** TASK INPUT **
(** X21. A saved search needs clientId, minPrice, maxPrice and type; the
    type is sale or lease; and the two prices are any two numbers, the
    shape putting no order between them. *)
Theorem Searches_CreateRequest_required_fields :
  required_names (members_of Searches.CreateRequest)
  = ["clientId"; "minPrice"; "maxPrice"; "type"] /\
  (forall kvs, conforms Searches.CreateRequest (JObj kvs) = true ->
               forall k, In k ["clientId"; "minPrice"; "maxPrice"; "type"] ->
                         has_key k kvs = true) /\
  (forall (client lo hi : Q) (t : json),
      conforms Searches.CreateRequest
               (JObj [("clientId", JNum client); ("minPrice", JNum lo);
                      ("maxPrice", JNum hi); ("type", t)]) = true
      <-> t = JStr "sale" \/ t = JStr "lease").
Proof.
  split; [reflexivity |]. split.
  - intros kvs H k Hk. unfold conforms in H.
    change (d_type Searches.CreateRequest)
      with (TObject (members_of Searches.CreateRequest) (Some TUnknown)) in H.
    apply (matches_required_name _ _ _ _ _ H).
    destruct Hk as [<- | [<- | [<- | [<- | []]]]]; apply mem_In; reflexivity.
  - intros client lo hi t. unfold conforms.
    change (d_type Searches.CreateRequest)
      with (TObject (members_of Searches.CreateRequest) (Some TUnknown)).
    rewrite matches_object.
    change (required_present (members_of Searches.CreateRequest)
                             [("clientId", JNum client); ("minPrice", JNum lo);
                              ("maxPrice", JNum hi); ("type", t)]) with true.
    cbn [andb forallb]. unfold member_ok. cbn [fst snd].
    change (find_member "clientId" (members_of Searches.CreateRequest))
      with (Some ("clientId" !: TNumber)).
    change (find_member "minPrice" (members_of Searches.CreateRequest))
      with (Some ("minPrice" !: TNumber)).
    change (find_member "maxPrice" (members_of Searches.CreateRequest))
      with (Some ("maxPrice" !: TNumber)).
    change (find_member "type" (members_of Searches.CreateRequest))
      with (Some ("type" !: Type_)).
    cbn [m_type req].
    change (matches catalog_env (JNum client) TNumber) with true.
    change (matches catalog_env (JNum lo) TNumber) with true.
    change (matches catalog_env (JNum hi) TNumber) with true.
    cbn [andb]. rewrite andb_true_r.
    unfold Type_. rewrite matches_typeof_number_inv. split.
    + intros (s & -> & [<- | [<- | []]]); [now left | now right].
    + intros [-> | ->]; eexists; (split; [reflexivity | simpl; tauto]).
Qed.

Lemma Searches_CreateRequest_required_fields_witness :
  has_key "type" [("clientId", JNum (5 # 1)); ("minPrice", JNum (900000 # 1));
                  ("maxPrice", JNum (500000 # 1)); ("type", JStr "lease")] = true.
Proof.
  destruct Searches_CreateRequest_required_fields as (_ & H & _).
  apply H.
  - reflexivity.
  - simpl. tauto.
Defined.
Lemma same_day_toordinal a b : same_day a b -> toordinal a = toordinal b.
Proof. intros (Hy & Hm & Hd). unfold toordinal. rewrite Hy, Hm, Hd. reflexivity. Qed.

Lemma generate_playlist_name_returns w name w' :
  valid (now_seen w) ->
  generate_playlist_name w = (Ok name, w') ->
  exists start_week end_week,
    name = lit "Weekly New Drops - " ++ strftime_b_d start_week ++ lit " to "
           ++ strftime_b_d_Y end_week
    /\ toordinal start_week = toordinal (now_seen w) - weekday (now_seen w)
    /\ toordinal end_week = toordinal start_week + 6
    /\ valid start_week /\ valid end_week.
Proof.
  intros Hv H. rewrite generate_playlist_name_eq in H.
  destruct (Z.le_gt_cases
              (toordinal (now_seen w) - weekday (now_seen w) + 6) MAXORDINAL)
    as [Hle|Hgt].
  - destruct (get_week_dates_ok w Hv Hle) as (s & e & Hg & Hs & He & Hvs & Hve & _).
    rewrite Hg in H. injection H as <- _. exists s, e. auto.
  - rewrite (get_week_dates_overflow w Hv) in H by lia. discriminate.
Qed.

(** X19. The name identifies the week: two runs that give the same name
    read their clocks in the same week, so the playlists of two different
    weeks never have the same name. *)
Theorem playlist_name_identifies_the_week w1 w2 name w1' w2' :
  valid (now_seen w1) -> valid (now_seen w2) ->
  generate_playlist_name w1 = (Ok name, w1') ->
  generate_playlist_name w2 = (Ok name, w2') ->
  toordinal (now_seen w1) - weekday (now_seen w1)
  = toordinal (now_seen w2) - weekday (now_seen w2).
Proof.
  intros Hv1 Hv2 H1 H2.
  apply generate_playlist_name_returns in H1
    as (s1 & e1 & Hn1 & Hs1 & He1 & Hvs1 & Hve1); [|exact Hv1].
  apply generate_playlist_name_returns in H2
    as (s2 & e2 & Hn2 & Hs2 & He2 & Hvs2 & Hve2); [|exact Hv2].
  rewrite Hn1 in Hn2. apply app_inv_head in Hn2.
  unfold strftime_b_d in Hn2.
  destruct (month_abbr_three (month s1)) as (a1 & a2 & a3 & Ea);
    [apply valid_fields in Hvs1; tauto|].
  destruct (month_abbr_three (month s2)) as (b1 & b2 & b3 & Eb);
    [apply valid_fields in Hvs2; tauto|].
  rewrite Ea, Eb in Hn2. unfold two_digit in Hn2.
  cbn [app lit list_ascii_of_string] in Hn2.
  assert (He : strftime_b_d_Y e1 = strftime_b_d_Y e2)
    by (injection Hn2; auto).
  apply strftime_b_d_Y_inj in He; [|assumption..].
  apply same_day_toordinal in He. lia.
Qed.

Lemma playlist_name_identifies_the_week_witness :
  toordinal (now_seen (world_at (mkDatetime 2025 12 29 9 0 0 0) []))
  - weekday (now_seen (world_at (mkDatetime 2025 12 29 9 0 0 0) []))
  = toordinal (now_seen (world_at (mkDatetime 2026 1 4 23 59 59 0) [NoResult]))
    - weekday (now_seen (world_at (mkDatetime 2026 1 4 23 59 59 0) [NoResult])).
Proof.
  apply (playlist_name_identifies_the_week
           (world_at (mkDatetime 2025 12 29 9 0 0 0) [])
           (world_at (mkDatetime 2026 1 4 23 59 59 0) [NoResult])
           (lit "Weekly New Drops - Dec 29 to Jan 04, 2026")
           (snd (generate_playlist_name (world_at (mkDatetime 2025 12 29 9 0 0 0) [])))
           (snd (generate_playlist_name
                   (world_at (mkDatetime 2026 1 4 23 59 59 0) [NoResult]))));
    vm_compute; reflexivity.
Defined.

(** ** Runs that fail, and runs that return *)









(** ** Scenarios *)

Example extract_good_vibes :
  extract_track_info_with_dates
    (result_line "1" "Good Vibes" "Future" "3:20" "2025-01-01" "abc123")
  = [mkTrack (lit "Good Vibes") (lit "Future") (lit "2025-01-01") (lit "abc123")].
Proof. vm_compute. reflexivity. Qed.

Example extract_two_lines :
  extract_track_info_with_dates
    (result_line "1" "A" "Metro Boomin, Future" "3:20" "2025-01" "x1"
     ++ [newline] ++ lit "noise" ++ [newline]
     ++ result_line "12" "B" "Future" "4:01" "Unknown" "y2 trailing")
  = [mkTrack (lit "A") (lit "Metro Boomin, Future") (lit "2025-01") (lit "x1");
     mkTrack (lit "B") (lit "Future") (lit "Unknown") (lit "y2")].
Proof. vm_compute. reflexivity. Qed.

Example parse_examples :
  map parse_spotify_date
      [lit "Unknown"; lit "2025-03-15"; lit "2025-03"; lit "2025"; []; lit "2025-13-01";
       lit "2025-02-29"; lit "2024-02-29"; lit "0000"; lit "2025-03- 5"; lit " 2025 ";
       lit "2025-3-5"; lit "2025-03-32"]
  = [None; Some (midnight 2025 3 15); Some (midnight 2025 3 1); Some (midnight 2025 1 1);
     None; None; None; Some (midnight 2024 2 29); None; Some (midnight 2025 3 5);
     Some (midnight 2025 1 1); None; None].
Proof. vm_compute. reflexivity. Qed.

(** Tokens that [strptime] and [int] read although they are not of the
    three ASCII shapes: a blank before a one-digit day, and decimal digits
    of another script (here Arabic-Indic). *)
Example tokens_outside_the_shapes :
  map parse_spotify_date
      [lit "2025-03- 5"; [1634; 1632; 1634; 1637]; lit "2025-03-1" ++ [1637];
       lit "2025-03-" ++ [1633; 1637]]
  = [Some (midnight 2025 3 5); Some (midnight 2025 1 1); Some (midnight 2025 3 15);
     None].
Proof. vm_compute. reflexivity. Qed.

Example lower_examples :
  lower (lit "Metro Boomin, FUTURE") = lit "metro boomin, future"
  /\ lower [913; CAPITAL_SIGMA] = [945; SMALL_FINAL_SIGMA]
  /\ lower [CAPITAL_SIGMA; 913] = [SMALL_SIGMA; 945]
  /\ lower [CAPITAL_SIGMA] = [SMALL_SIGMA]
  /\ lower [304] = [105; 775].
Proof. vm_compute. repeat split. Qed.

Example minus_days_examples :
  minus_days 7 (mkDatetime 2025 1 10 9 30 0 5) = Ok (mkDatetime 2025 1 3 9 30 0 5)
  /\ minus_days 7 (mkDatetime 2025 1 5 0 0 0 0) = Ok (mkDatetime 2024 12 29 0 0 0 0)
  /\ minus_days 7 (mkDatetime 2024 3 3 0 0 0 0) = Ok (mkDatetime 2024 2 25 0 0 0 0)
  /\ minus_days 7 (mkDatetime 1 1 5 0 0 0 0) = Raise OverflowError.
Proof. vm_compute. repeat split. Qed.

Example select_scenarios :
  let line := result_line "1" "Good Vibes" "Future" "3:20" "2025-01-01" "abc123" in
  fst (search_artist_tracks 4 (lit "Future")
         (world_at (mkDatetime 2025 1 10 12 0 0 0) [ResultText line])) = Ok ([], 7)
  /\ fst (search_artist_tracks 4 (lit "Future")
         (world_at (mkDatetime 2025 1 5 12 0 0 0) [ResultText line; ResultText line]))
     = Ok ([mkTrack (lit "Good Vibes") (lit "Future") (lit "2025-01-01") (lit "abc123")], 7).
Proof. vm_compute. split; reflexivity. Qed.
Lemma flat_mapi_nth {A B : Type} (f : nat -> A -> list B) (g : A -> list B)
    (l : list A) :
  forall i,
    (forall k a, nth_error l k = Some a -> f (i + k) a = g a) ->
    flat_mapi f i l = flat_map g l.
Proof.
  induction l as [|a l IH]; intros i H; simpl; [reflexivity|].
  rewrite <- (H 0 a eq_refl), Nat.add_0_r. f_equal.
  apply IH. intros k b Hk. rewrite <- (H (S k) b Hk), Nat.add_succ_r.
  reflexivity.
Qed.

Lemma fold_decompose (found : list position) :
  forall s,
    fold_left (fun s p => decompose p s) found s =
    mkSoup (root s) (rev found ++ detached s).
Proof.
  induction found as [|p found IH]; intros s; simpl.
  - destruct s; reflexivity.
  - rewrite IH. simpl. rewrite <- app_assoc. reflexivity.
Qed.

(** What [find_all] finds at or below a node lies at or below it. *)
Lemma matching_at_extends test (n : node) :
  forall here p, In p (matching_at test [] here n) ->
                 exists r, p = (here ++ r)%list.
Proof.
  induction n as [name attrs contents IH| | | |] using node_induction;
    intros here p; simpl; try (intros []).
  rewrite in_app_iff, in_flat_mapi. intros [H|(k & c & Hk & H)].
  - destruct (test (Tag name attrs contents)); [|destruct H].
    destruct H as [<-|[]]. exists []. rewrite app_nil_r. reflexivity.
  - rewrite Forall_forall in IH.
    destruct (IH c (nth_error_In _ _ Hk) _ _ H) as [r ->].
    exists (k :: r). rewrite <- app_assoc. reflexivity.
Qed.

Lemma app_cons_neq {A : Type} (l r : list A) (x : A) : l <> (l ++ x :: r)%list.
Proof.
  intros H. apply (f_equal (@List.length A)) in H.
  rewrite length_app in H. simpl in H. lia.
Qed.

(** With the hidden elements found in a fresh tree all detached, the strings
    still attached below a node are those no hidden element encloses. *)
Lemma strings_at_visible (n : node) :
  forall here gone,
    (forall r, In (here ++ r)%list gone <->
               In (here ++ r)%list (matching_at is_hidden [] here n)) ->
    strings_at gone here n = visible_texts n.
Proof.
  induction n as [name attrs contents IH|t|t|t|c t] using node_induction;
    intros here gone H.
  - assert (Hhere : is_detached gone here = is_hidden (Tag name attrs contents)).
    { apply eq_true_iff_eq. rewrite is_detached_In.
      specialize (H []). rewrite app_nil_r in H. rewrite H. simpl.
      rewrite in_app_iff, in_flat_mapi. split.
      - intros [Hh|(k & c & Hk & Hin)].
        + destruct (is_hidden (Tag name attrs contents)); [reflexivity|].
          destruct Hh.
        + apply matching_at_extends in Hin as [r Hr].
          rewrite <- app_assoc in Hr. simpl in Hr.
          exfalso. exact (app_cons_neq _ _ _ Hr).
      - intros ->. left. left. reflexivity. }
    cbn [strings_at visible_texts]. rewrite Hhere.
    destruct (is_hidden (Tag name attrs contents)) eqn:Hh; [reflexivity|].
    apply flat_mapi_nth. intros k c Hk. simpl.
    rewrite Forall_forall in IH. apply (IH c (nth_error_In _ _ Hk)).
    intros r. rewrite <- app_assoc. simpl. rewrite H.
    cbn [matching_at]. cbn [is_detached existsb]. rewrite Hh. simpl.
    rewrite in_flat_mapi. split.
    + intros (k' & c' & Hk' & Hin). simpl in Hin.
      destruct (matching_at_extends _ _ _ _ Hin) as [r' Hr].
      rewrite <- app_assoc in Hr. apply app_inv_head in Hr.
      simpl in Hr. injection Hr as -> _.
      rewrite Hk in Hk'. injection Hk' as <-. exact Hin.
    + intros Hin. exists k, c. split; [exact Hk|]. exact Hin.
  - cbn [strings_at visible_texts]. simpl.
    assert (Hhere : is_detached gone here = false).
    { apply not_true_is_false. rewrite is_detached_In.
      specialize (H []). rewrite app_nil_r in H. rewrite H. simpl. tauto. }
    rewrite Hhere. reflexivity.
  - cbn [strings_at visible_texts]. destruct (is_detached gone here);
      reflexivity.
  - cbn [strings_at visible_texts]. destruct (is_detached gone here);
      reflexivity.
  - cbn [strings_at visible_texts]. destruct (is_detached gone here);
      reflexivity.
Qed.

(** The visible strings are the strings of the pruned tree. *)
Lemma visible_texts_prune (n : node) :
  visible_texts n = if is_hidden n then [] else texts (prune n).
Proof.
  induction n as [name attrs contents IH|t|t|t|c t] using node_induction;
    try reflexivity.
  cbn [visible_texts prune texts].
  destruct (is_hidden (Tag name attrs contents)); [reflexivity|].
  induction IH as [|c l Hc _ IHl]; simpl; [reflexivity|].
  rewrite Hc, IHl. destruct (is_hidden c); simpl;
    rewrite ?app_nil_r; reflexivity.
Qed.

Lemma is_hidden_prune (n : node) : is_hidden (prune n) = is_hidden n.
Proof. destruct n; reflexivity. Qed.

(** Nothing below a pruned node is hidden. *)
Lemma prune_no_hidden (n : node) :
  forall d, In d (descendants (prune n)) -> is_hidden d = false.
Proof.
  induction n as [name attrs contents IH|t|t|t|c t] using node_induction;
    intros d; simpl; try (intros []).
  rewrite in_flat_map. intros (c' & Hc' & Hd).
  apply in_flat_map in Hc' as (c & Hc & Hin).
  destruct (is_hidden c) eqn:Hh; [destruct Hin|].
  destruct Hin as [<-|[]]. rewrite Forall_forall in IH.
  destruct Hd as [<-|Hd].
  - rewrite is_hidden_prune. exact Hh.
  - exact (IH c Hc d Hd).
Qed.

Lemma stripped_strings_trimmed l : Forall trimmed (stripped_strings l).
Proof.
  unfold stripped_strings. apply Forall_forall. intros p Hp.
  apply filter_In in Hp as [Hin Ht]. apply in_map_iff in Hin as (x & <- & _).
  split; [apply truthy_spec; exact Ht|apply strip_ends].
Qed.

Lemma trimmed_first p : trimmed p ->
  exists c, first_char p = Some c /\ isspace c = false.
Proof.
  intros (Hne & Hs & _). unfold starts_with_space in Hs.
  destruct p as [|c p']; [contradiction|]. exists c. auto.
Qed.

Lemma trimmed_last p : trimmed p ->
  exists c, last_char p = Some c /\ isspace c = false.
Proof.
  intros (Hne & _ & He). unfold ends_with_space in He.
  destruct (last_char p) as [c|] eqn:Hl; [exists c; auto|].
  destruct p as [|c p']; [contradiction|]. exfalso.
  clear -Hl. revert c Hl. induction p' as [|d p' IH]; intros c Hl;
    [discriminate|]. exact (IH d Hl).
Qed.

Lemma app_not_empty a b : a <> "" -> a ++ b <> "".
Proof. destruct a; [contradiction|discriminate]. Qed.

Lemma join_cons_trimmed l : forall p,
  Forall trimmed (p :: l) ->
  trimmed (String.concat " " (p :: l))
  /\ has_space_run (String.concat " " (p :: l))
     = existsb has_space_run (p :: l).
Proof.
  induction l as [|p' l' IH]; intros p H;
    inversion H as [|? ? Hp Hl]; subst.
  - cbn [String.concat existsb]. rewrite orb_false_r. auto.
  - destruct (IH p' Hl) as (Hrest & Hrun).
    change (String.concat " " (p :: p' :: l'))
      with (p ++ " " ++ String.concat " " (p' :: l')).
    set (rest := String.concat " " (p' :: l')) in *.
    destruct (trimmed_first p Hp) as (c & Hc & Hcs).
    destruct (trimmed_last p Hp) as (d & Hd & Hds).
    destruct (trimmed_first rest Hrest) as (e & He & Hes).
    destruct (trimmed_last rest Hrest) as (f & Hf & Hfs).
    split; [split; [|split]|].
    + apply app_not_empty. exact (proj1 Hp).
    + unfold starts_with_space. rewrite first_char_app, Hc. exact Hcs.
    + unfold ends_with_space. rewrite !last_char_app, Hf. exact Hfs.
    + rewrite !has_space_run_app, Hrun.
      unfold ends_with_space, starts_with_space.
      rewrite Hd, Hds, He, Hes. cbn.
      rewrite !andb_false_r, !orb_false_r.
      destruct (has_space_run p); reflexivity.
Qed.

(** Trimmed pieces joined by one space: no whitespace at either end, and no
    whitespace run but those inside a piece. *)
Lemma join_trimmed pieces :
  Forall trimmed pieces ->
  starts_with_space (join " " pieces) = false
  /\ ends_with_space (join " " pieces) = false
  /\ has_space_run (join " " pieces) = existsb has_space_run pieces.
Proof.
  unfold join. destruct pieces as [|p l]; [repeat split|].
  intros H. destruct (join_cons_trimmed l p H) as ((_ & Hs & He) & Hr). auto.
Qed.

Section WithLibraries.
Context {P : HtmlParser}.
Lemma responseLoop_exhausted
  (api : API) (a b : string) (ps : list string) (s : Service) :
  (forall req, exists e, api req = Rejected e) ->
  wellFormed s ->
  Forall (fun p => registered p s) ps ->
  (forall k, isListed k s -> In k ps) ->
  fst (responseLoop api a b ps s) = Ok (JStr allFailedReply) /\
  fst (getAvailableProviders (snd (responseLoop api a b ps s))) = [].
Proof.
  intros Hrej. revert s.
  induction ps as [|p ps IH]; intros s Hwf Hall Hsub; simpl.
  - split; [reflexivity | now apply (nothing_listed s [])].
  - inversion Hall as [|? ? Hp Hps]; subst.
    destruct (responseAttempt_rejected api a b p s Hrej) as [err ->].
    rewrite (catchBlock_registered _ _ _ Hp).
    apply IH.
    + now apply wellFormed_recordFailure.
    + now apply Forall_registered_recordFailure.
    + intros k Hk. apply (isListed_recordFailure _ _ _ _ Hwf) in Hk.
      destruct Hk as [Hk Hne]. destruct (Hsub k Hk) as [E | Hin];
        [congruence | exact Hin].
Qed.

(** Exhaustion empties the available list.  When [analyzeLegalSituation]
    raises, and when [generateResponse] runs against an API that rejects
    every request, every provider that was available has been marked, so
    until a cooldown timer runs the next call of either takes its
    no-provider path without reaching the API. *)
Theorem exhaustion_leaves_no_provider
  (api : API) (a b : string) (s : Service) :
  wellFormed s ->
  (forall e s',
      analyzeLegalSituation api a b s = (Throw e, s') ->
      fst (getAvailableProviders s') = [] /\
      forall api' a' b',
        analyzeLegalSituation api' a' b' s' =
          (Throw (Error "No AI providers available"), s') /\
        generateResponse api' a' b' s' = (Ok (JStr noServiceReply), s')) /\
  ((forall req, exists e, api req = Rejected e) ->
   fst (getAvailableProviders (snd (generateResponse api a b s))) = [] /\
   (fst (generateResponse api a b s) = Ok (JStr noServiceReply) \/
    fst (generateResponse api a b s) = Ok (JStr allFailedReply))).
Proof.
  intros Hwf. split.
  - intros e s' H.
    assert (E : fst (getAvailableProviders s') = []).
    { unfold analyzeLegalSituation in H.
      pose proof (all_listed_registered s) as Hall.
      assert (Hsub : forall k, isListed k s -> In k (fst (getAvailableProviders s)))
        by (intros k Hk; exact Hk).
      simpl in H, Hall, Hsub.
      destruct (map fst (sortBy byPriority (filter usable (providers s))))
        as [|p ps] eqn:L.
      - injection H as _ <-. simpl. now rewrite L.
      - now apply (analysisLoop_exhausted api a b (p :: ps) s s' e). }
    split; [exact E|]. intros api' a' b'.
    destruct (no_provider_outcomes api' a' b' s' E) as [H1 [_ H3]]. now split.
  - intros Hrej. unfold generateResponse.
    pose proof (all_listed_registered s) as Hall.
    assert (Hsub : forall k, isListed k s -> In k (fst (getAvailableProviders s)))
      by (intros k Hk; exact Hk).
    simpl in Hall, Hsub |- *.
    destruct (map fst (sortBy byPriority (filter usable (providers s))))
      as [|p ps] eqn:L.
    + simpl. rewrite L. split; [reflexivity | now left].
    + destruct (responseLoop_exhausted api a b (p :: ps) s Hrej Hwf Hall Hsub)
        as [H1 H2].
      split; [exact H2 | now right].
Qed.

Lemma exhaustion_leaves_no_provider_witness :
  wellFormed configured /\
  fst (getAvailableProviders configured) = ["groq"] /\
  fst (getAvailableProviders
         (snd (generateResponse (rejecting (Error "boom")) "hello" "" configured))) = [].
Proof.
  assert (Hwf : wellFormed configured).
  { unfold wellFormed. simpl. constructor; [intros [] | constructor]. }
  split; [exact Hwf|]. split; [reflexivity|].
  destruct (exhaustion_leaves_no_provider (rejecting (Error "boom")) "hello" ""
              configured Hwf) as [_ H].
  destruct H as [H _]; [|exact H].
  intros req. now exists (Error "boom").
Defined.

(* ------------------------------------------------------------------ *)
(** ** Cooldowns *)

(** After a failed attempt on a provider that is enabled and has no other
    restoration pending, the provider is off the available list for exactly
    the cooldown of the failure, one hour for a balance error and one minute
    otherwise, and on it from then on, provided nothing else fails
    meanwhile. *)
Theorem cooldown_after_failure
  (p : string) (e : JSError) (s : Service) (config : ProviderConfig) :
  wellFormed s ->
  lookup p (providers s) = Some config ->
  enabled config = true ->
  (forall tm, In tm (timers s) -> target tm <> p) ->
  forall t,
    isListed p (advance t (recordFailure p e s)) <->
    now s + (if _isBalanceError e then 3600000 else 60000) <= t.
Proof.
  intros Hwf Hc Hen Hfree t.
  assert (Hreg : registered p s) by (unfold registered; now rewrite Hc).
  destruct (recordFailure_effect p e s Hreg) as [_ [_ [_ [_ Ht]]]].
  assert (L : lookup p (providers (recordFailure p e s)) =
              Some (setAvailable false config)).
  { now rewrite lookup_recordFailure, String.eqb_refl, Hc. }
  assert (Hwf' : wellFormed (advance t (recordFailure p e s))).
  { now apply wellFormed_advance, wellFormed_recordFailure. }
  change (if _isBalanceError e then 3600000 else 60000) with (cooldownOf e).
  split.
  - intros Hl. destruct (Z.le_gt_cases (now s + cooldownOf e) t) as [H|H];
      [exact H | exfalso].
    apply (isListed_iff _ _ Hwf') in Hl. destruct Hl as [c [Hl [_ Ha]]].
    rewrite advance_untouched, L in Hl.
    + injection Hl as <-. discriminate.
    + intros tm Hin Htm. rewrite Ht in Hin. apply in_app_or in Hin.
      destruct Hin as [Hin | [<- | []]]; [|exact H].
      exfalso. exact (Hfree tm Hin Htm).
  - intros Hle. apply (isListed_iff _ _ Hwf').
    exists (setAvailable true (setAvailable false config)). split; [|now split].
    rewrite advance_restored, L; [reflexivity|].
    exists {| fireAt := now s + cooldownOf e; target := p |}.
    rewrite Ht. split; [apply in_or_app; right; now left | now split].
Qed.

Lemma cooldown_after_failure_witness :
  wellFormed configured /\
  (isListed "groq"
     (advance 3600000 (recordFailure "groq" (Error "Insufficient balance") configured)) <->
   now configured + (if _isBalanceError (Error "Insufficient balance")
                     then 3600000 else 60000) <= 3600000).
Proof.
  assert (Hwf : wellFormed configured).
  { unfold wellFormed. simpl. constructor; [intros [] | constructor]. }
  split; [exact Hwf|].
  apply (cooldown_after_failure "groq" (Error "Insufficient balance") configured _
           Hwf eq_refl eq_refl).
  intros tm [].
Defined.

(* ------------------------------------------------------------------ *)
(** ** Marking removes one key from the available list *)

Lemma insertBy_all_above {A : Type} (key : A -> Z) (x : A) (l : list A) :
  Forall (fun z => key x <= key z) l ->
  insertBy (fun a b => key a - key b) x l = x :: l.
Proof.
  destruct l as [|y l]; [reflexivity|]. intros H. simpl.
  inversion H as [|? ? Hy _]; subst.
  destruct (key x - key y <=? 0) eqn:E; [reflexivity|].
  apply Z.leb_gt in E. lia.
Qed.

** WORK INSTRUCTION **
Show every line above in which the word "concat" occurs.

** ANSWER **
  trimmed (String.concat " " (p :: l))
  /\ has_space_run (String.concat " " (p :: l))
  - cbn [String.concat existsb]. rewrite orb_false_r. auto.
    change (String.concat " " (p :: p' :: l'))
      with (p ++ " " ++ String.concat " " (p' :: l')).
    set (rest := String.concat " " (p' :: l')) in *.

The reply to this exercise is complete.